Entosthodon laxus (Hook.f. & Wilson) Mitt.

Plants yellow- or bright green, gregarious. Stems pale to red-brown, to 15 mm, branching once by subperigonial innovation, or forking beneath soil surface and producing subperigonial innovations above, beset with cerise rhizoids. Leaves erect-spreading, lingulate, 1.5–3.0(–4.0) × 0.6–1.0 mm, plane to weakly concave, entire or weakly crenulate above, tapered in upper ⅓, broadly acute or obtuse; upper laminal cells oblong-hexagonal, c. 70–100(–130) × 24–30(–45) µm, longer and more oblong below but not thinner-walled; marginal cells not differentiated or rarely weakly differentiated above; apical cell 25–55 µm (rarely to 100 µm); alar cells not differentiated or slightly more pigmented than adjacent cells. Costa rather thin and weak, c. 30–40(–50) µm wide near base, failing c. 5–10 cells (rarely more) below leaf apex. Axillary hairs present.
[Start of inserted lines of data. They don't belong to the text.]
(** Whatever the options and the schedule, a run of the loop that
    returns has archived every item once and has counted every result,
    in the order of the items. *)
Lemma batch_loop_returns env schedule opts userId l fuel s w s' w' :
  batch_loop env schedule opts userId l fuel 0 s w = (Ok s', w') ->
  exists rs,
    s' = fold_left account_result rs s /\ items_run env userId l w rs w'.
Proof.
  intros H. destruct l as [|u l'] eqn:El.
  - destruct fuel; [discriminate H|]. injection H as <- <-.
    exists []. split; [reflexivity|]. split; [reflexivity|constructor].
  - rewrite <- El in *. assert (Hl : l <> []) by (rewrite El; discriminate).
    destruct (Z_le_gt_dec 1 (batchSize opts)) as [Hbs|Hbs].
    + destruct (Z_le_gt_dec 0 (maxRetries opts)) as [Hmax|Hmax].
      * destruct (batch_loop_run env schedule opts userId l Hbs Hmax
                    (unstarted l) w fuel 0 s w [] ltac:(lia)
                    (steps_none _ _ _ _))
          as [[_ [w'' Hdiv]]|(rs & w'' & Hok & Hlen & Hrun)].
        -- rewrite Hdiv in H. discriminate H.
        -- rewrite Hok in H. injection H as <- <-. exists rs.
           split; [reflexivity|]. split; assumption.
      * exfalso. destruct fuel; [discriminate H|].
        rewrite batch_loop_null_result in H by (auto; lia).
        discriminate H.
    + exfalso.
      eapply (batch_loop_stuck env schedule opts userId l); eauto; lia.
Qed.

(** With a positive batch size, [0 <= maxRetries] and one unit of fuel per
    item, plus one, the loop returns, whatever the schedule. *)
Lemma batch_loop_total env schedule opts userId l fuel s w :
  1 <= batchSize opts -> 0 <= maxRetries opts ->
  (length l < fuel)%nat ->
  exists s' w',
    batch_loop env schedule opts userId l fuel 0 s w = (Ok s', w').
Proof.
  intros Hbs Hmax Hfuel.
  destruct (batch_loop_run env schedule opts userId l Hbs Hmax
              (unstarted l) w fuel 0 s w [] ltac:(lia) (steps_none _ _ _ _))
    as [[Hle _]|(rs & w' & Hok & _)]; [lia|eauto].
Qed.

(* ------------------------------------------------------------------ *)
(** ** What the calls of a run do *)

Lemma extractions_app tr1 tr2 :
  extractions (tr1 ++ tr2) = (extractions tr1 + extractions tr2)%nat.
Proof. unfold extractions. rewrite filter_app, length_app. reflexivity. Qed.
Autoicous. Perigonia and perichaetia as per genus. Setae (5–)10–20(–23) mm, dextrorse above, pale brown, weakly hygroscopic; capsules erect, symmetric, oblong-obovoid or oblong-pyriform, scarcely constricted below mouth when dry, 1.5–2.5(–3.0) mm, with a well-differentiated neck ⅓ to ½ the capsule length, red-brown at maturity; mouth c. ¾ the capsule diameter, transverse; exothecial cells with distinct lumina, c. 2–3:1, averaging 30–40 µm, in cross-section with anticlinal walls not or very weakly cuneate, c. 6–8 rows isodiametric to oblate and darker at capsule mouth; operculum mammillate or strongly convex. Peristome double; exostome teeth straight, cerise, often fugacious, to 300 × 50–75 µm but often shorter and irregular, acute or rounded, baculate-papillose, not or weakly striate, weakly nodulose (lacking marginal appendiculae), inner surface scarcely trabeculate; endostome rudimentary and fugacious, with segments irregular and hyaline, to 120 µm, gemmate to lowly insulate. Calyptra mitrate or splitting on one side to become cucullate, rostrate. Spores 25–35 µm, gemmate to lowly insulate.

Fife 1987a, figs 1–21; Fife 1987b, figs 91–116; Malcolm & Malcolm 2003, p. 26.

On waterlogged to sometimes mesic and usually shaded humic soil (usually with sand or gravel fragments). Often at the margins of small subalpine or alpine streams; also on wet outcrops or in seepages. Occurring in areas with various bedrock types, including greywacke, schist, granite, limestone, and ultra-mafics. It is frequently shaded by overhanging snow tussocks. From c. 900 (Tongariro National Park, Wellington L.D.) to c. 1900 m (Makatote River headwaters, Mt Ruapehu, Wellington L.D.) on the North I. and from c. 730 (Broken River Basin, Canterbury L.D.) to at least 1650 m (Mt Arthur, Nelson L.D.) on the South I. On Auckland I. it grows to near sea level. Frequently associated flowering plants include Nertera depressa, Pratia angulata, and Drosera spp. (especially D. arcturi), while associated bryophytes can include Breutelia pendula, Blindia robusta, aquatic growth forms of Distichophyllum pulchellum, Isotachis montana, Jamesoniella tasmanica, and members of the Aneuraceae.

The broadly acute or obtuse, lingulate leaves, the ± mammillate opercula, and oblong-obovoid capsules, and the bright cerise (cherry-coloured) rhizoids and exostome teeth facilitate recognition of this species, as does its predominantly subalpine to alpine distribution. Microscopically, the short exothecial cells with distinct lumina and non-cuneate anticlinal cell walls are very distinctive.

The only other regional Entosthodon with which E. laxus could be confused is E. subnudus var. gracilis, which is a much smaller lowland plant with plano-convex opercula. A review of the ecology, world distribution, and extensive synonymy of E. laxus was provided by Fife (1987a).